(** The binary64 value nearest to [a / b] ([a >= 0], [b > 0]), ties to even:
    53-bit significands, gradual underflow below [2^-1022], [inf] from
    [2^1024] on.  [float] of a decimal literal is this correctly rounded
    value. *)
Definition round64 (a b : Z) : f64 :=
  if (a =? 0)%Z then B64 0 0 else
  let E := Z.max (flog2 a b - 52) (-1074) in
  let q := round_at a b E in
  if (q =? 2 ^ 53)%Z then
    (if (971 <? E + 1)%Z then B64Inf else B64 (2 ^ 52) (E + 1))
  else if (971 <? E)%Z then B64Inf else B64 q E.

(** [m * 2^e] as a fraction. *)
Definition f64_ratio (m e : Z) : Z * Z :=
  if (0 <=? e)%Z then (m * 2 ^ e, 1)%Z else (m, 2 ^ (- e))%Z.

(** Python numbers with binary64 floats. *)
Inductive pynum64 :=
| PInt64 (z : Z)
| PFlt (f : f64).

(** The value of a number as a fraction; [None] is [inf]. *)
Definition ratio64 (x : pynum64) : option (Z * Z) :=
  match x with
  | PInt64 z => Some (z, 1%Z)
  | PFlt (B64 m e) => Some (f64_ratio m e)
  | PFlt B64Inf => None
  end.

(** [x < y] and [x == y]: Python compares an [int] and a [float] by their
    exact values. *)
Definition py_lt64 (x y : pynum64) : bool :=
  match ratio64 x, ratio64 y with
  | Some (a, b), Some (c, d) => (a * d <? c * b)%Z
  | Some _, None => true
  | None, _ => false
  end.

Definition py_eqb64 (x y : pynum64) : bool :=
  match ratio64 x, ratio64 y with
  | Some (a, b), Some (c, d) => (a * d =? c * b)%Z
  | None, None => true
  | _, _ => false
  end.

Definition py_max64 (a b : pynum64) : pynum64 := if py_lt64 a b then b else a.
Definition py_min64 (a b : pynum64) : pynum64 := if py_lt64 b a then b else a.

(** [float(s)] on the literals [\d+\.?\d*]: the parsed decimal, correctly
    rounded. *)
Definition py_float64 (s : text) : option pynum64 :=
  option_map (fun x => let '(a, b) := num_parts x in PFlt (round64 a b))
    (py_float s).

(** The literal [5.0]. *)
Definition five64 : pynum64 := PFlt (round64 5 1).

(** [_parse_score] and [_parse_rating] over binary64. *)
Definition parse_number64 (lo hi : Z) (s : text) : option pynum64 :=
  match match search_number s with
        | Some tok => option_map (py_max64 (PInt64 lo)) (py_float64 tok)
        | None => Some five64
        end with
  | Some y => Some (py_min64 (PInt64 hi) y)
  | None => None
  end.

Definition parse_score64 (score_str : text) : option pynum64 :=
  parse_number64 1 10 score_str.

Definition parse_rating64 (rating_str : text) : option pynum64 :=
  parse_number64 0 10 rating_str.

(** Equality of two binary64 values. *)
Definition f64_eqb (x y : f64) : bool := py_eqb64 (PFlt x) (PFlt y).

(** [c * 10^sc], read back as a float. *)
Definition round_dec (c sc : Z) : f64 :=
  if (0 <=? sc)%Z then round64 (c * 10 ^ sc) 1 else round64 c (10 ^ (- sc)).

(** [a / b] divided by [10^sc], as a fraction. *)
Definition scaled (a b sc : Z) : Z * Z :=
  if (0 <=? sc)%Z then (a, b * 10 ^ sc)%Z else (a * 10 ^ (- sc), b)%Z.

Definition floor_at (a b sc : Z) : Z := let '(n, d) := scaled a b sc in (n / d)%Z.

(** Of [lo] and [lo + 1], the one nearer [a / b / 10^sc]; on a tie the
    even one. *)
Definition pick (a b sc lo : Z) : Z :=
  let '(n, d) := scaled a b sc in
  match (2 * n ?= (2 * lo + 1) * d)%Z with
  | Lt => lo
  | Gt => (lo + 1)%Z
  | Eq => if Z.even lo then lo else (lo + 1)%Z
  end.

(** [10^s <= a / b] *)
Definition pow10_le (s a b : Z) : bool :=
  if (0 <=? s)%Z then (10 ^ s * b <=? a)%Z else (b <=? a * 10 ^ (- s))%Z.

(** The decimal exponent [floor(log10(a / b))], searched downwards from
    [s]. *)
Fixpoint e10_from (fuel : nat) (s a b : Z) : Z :=
  match fuel with
  | O => s
  | S f => if pow10_le s a b then s else e10_from f (s - 1) a b
  end.

(** The shortest digits that read back as [x]: at each scale [10^sc], from
    one significant digit on, the two integers around [a / b / 10^sc] are
    tried; the first scale where one of them reads back as [x] gives the
    digits, the nearer one if both do. *)
Fixpoint shortest_from (fuel : nat) (sc a b : Z) (x : f64) : option (Z * Z) :=
  match fuel with
  | O => None
  | S f =>
      let lo := floor_at a b sc in
      match f64_eqb (round_dec lo sc) x, f64_eqb (round_dec (lo + 1) sc) x with
      | true, true => Some (pick a b sc lo, sc)
      | true, false => Some (lo, sc)
      | false, true => Some ((lo + 1)%Z, sc)
      | false, false => shortest_from f (sc - 1) a b x
      end
  end.

(** The [n] low decimal digits of [c]. *)
Fixpoint digits_n (n : nat) (c : Z) : text :=
  match n with
  | O => []
  | S n' => digits_n n' (c / 10) ++ [ascii_of_nat (48 + Z.to_nat (c mod 10))]
  end.

(** [c * 10^sc] as an integer part and a fraction part. *)
Definition dec_text (c sc : Z) : text * text :=
  if (0 <=? sc)%Z then (digits_n 18 c ++ repeat "0"%char (Z.to_nat sc), [])
  else let D := digits_n (18 + Z.to_nat (- sc)) c in (firstn 18 D, skipn 18 D).

(** [repr] of a non-negative float: the shortest digits that read back as
    the same float (17 significant digits always do), laid out as
    [float_repr] does. *)
Definition repr64 (f : f64) : text :=
  match f with
  | B64Inf => lit "inf"
  | B64 m e =>
      if (m =? 0)%Z then lit "0.0" else
      let '(a, b) := f64_ratio m e in
      let k := e10_from 700 309 a b in
      let '(c, sc) :=
        match shortest_from 17 k a b f with
        | Some p => p
        | None => (pick a b (k - 16) (floor_at a b (k - 16)), (k - 16)%Z)
        end in
      let '(ip, fp) := dec_text c sc in
      float_repr ip fp
  end.

(** [str(x)] *)
Definition py_str64 (x : pynum64) : text :=
  match x with
  | PInt64 z => str_int z
  | PFlt f => repr64 f
  end.


(* ------------------------------------------------------------------ *)
(** ** Oracle calls and the exception-and-trace monad *)

(** Python values stored in the result dictionaries; a [dict] is an
    association list in insertion order. *)
Set Warnings "-register-all".

Inductive pyval :=
| VStr (s : text)
| VNum (n : pynum)
| VList (l : list text)
| VDict (d : list (text * pyval)).

Definition dict := list (text * pyval).

(** [d[k] = v]: an existing key keeps its position, a new key goes last. *)
Fixpoint dict_set (k : text) (v : pyval) (d : dict) : dict :=
  match d with
  | [] => [(k, v)]
  | (k', v') :: r => if text_eqb k k' then (k, v) :: r else (k', v') :: dict_set k v r
  end.

Fixpoint dict_get (k : text) (d : dict) : option pyval :=
  match d with
  | [] => None
  | (k', v) :: r => if text_eqb k k' then Some v else dict_get k r
  end.

(** The oracle calls the two modules issue: one per [dspy.ChainOfThought]
    predictor, with its named inputs. *)
Inductive call :=
| CallSections (resume_text : text)                 (* section_identifier *)
| CallEvaluate (section resume_text : text)         (* content_evaluator *)
| CallAssess (resume_text : text)                   (* overall_assessor *)
| CallAnalysis (review : text)                      (* analysis *)
| CallGenres (review : text)                        (* genre_classifier *)
| CallRecommend (review : text).                    (* recommender *)

(** A computation sees the calls issued so far and extends that trace; its
    result is [None] when a Python exception propagates out of it. *)
Definition M (A : Type) : Type := list call -> list call * option A.

Definition ret {A} (a : A) : M A := fun tr => (tr, Some a).

Definition bind {A B} (m : M A) (f : A -> M B) : M B :=
  fun tr => match m tr with
            | (tr', Some a) => f a tr'
            | (tr', None) => (tr', None)
            end.

Notation "x <- m ;; k" := (bind m (fun x => k))
  (at level 61, m at next level, right associativity).

(** A pure step that may raise. *)
Definition lift {A} (o : option A) : M A := fun tr => (tr, o).

(** [try: m except Exception: ... return dflt] *)
Definition catch {A} (m : M A) (dflt : A) : M A :=
  fun tr => match m tr with
            | (tr', Some a) => (tr', Some a)
            | (tr', None) => (tr', Some dflt)
            end.

(** The language model behind the resume predictors.  Each reply may depend
    on every call issued before ([list call]); [None] is a call that raises
    (model unreachable, malformed completion). *)
Record resume_oracle := {
  o_sections : list call -> text -> option text;
  o_evaluate : list call -> text -> text -> option (text * text);
  o_assess : list call -> text -> option (text * text * text * text)
}.

Definition issue {A} (c : call) (reply : list call -> option A) : M A :=
  fun tr => (tr ++ [c], reply tr).

Section Resume.
Variable o : resume_oracle.

(** The loop over [section_list] in [ResumeAnalyzer.forward]. *)
Fixpoint analyze_sections (resume_text : text) (secs : list text)
    (section_analyses : dict) : M dict :=
  match secs with
  | [] => ret section_analyses
  | section :: rest =>
      result <- issue (CallEvaluate section resume_text)
                      (fun tr => o_evaluate o tr section resume_text) ;;
      score <- lift (parse_score (snd result)) ;;
      analyze_sections resume_text rest
        (dict_set section
           (VDict [(lit "analysis", VStr (fst result)); (lit "score", VNum score)])
           section_analyses)
  end.

(** [ResumeAnalyzer.forward]; the [st.error] report in the handler is
    display only. *)
Definition forward (resume_text : text) : M dict :=
  catch
    (sections <- issue (CallSections resume_text)
                       (fun tr => o_sections o tr resume_text) ;;
     let section_list := section_list_of sections in
     section_analyses <- analyze_sections resume_text section_list [] ;;
     overall <- issue (CallAssess resume_text)
                      (fun tr => o_assess o tr resume_text) ;;
     let '(summary, strengths, weaknesses, recommendations) := overall in
     ret [(lit "sections", VList section_list);
          (lit "section_analyses", VDict section_analyses);
          (lit "overall_summary", VStr summary);
          (lit "strengths", VList (format_list_resume strengths));
          (lit "weaknesses", VList (format_list_resume weaknesses));
          (lit "recommendations", VList (format_list_resume recommendations))])
    [].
# # # # # # #
- _Aim of the task_: Looking back over the data above, restate word for word the lines that begin at the line with "analyze_sections resume_text rest" and end at the line with "(sections <- issue", inclusive.

- _Result_:
      analyze_sections resume_text rest
        (dict_set section
           (VDict [(lit "analysis", VStr (fst result)); (lit "score", VNum score)])
           section_analyses)
  end.

(** [ResumeAnalyzer.forward]; the [st.error] report in the handler is
    display only. *)
Definition forward (resume_text : text) : M dict :=
  catch
    (sections <- issue (CallSections resume_text)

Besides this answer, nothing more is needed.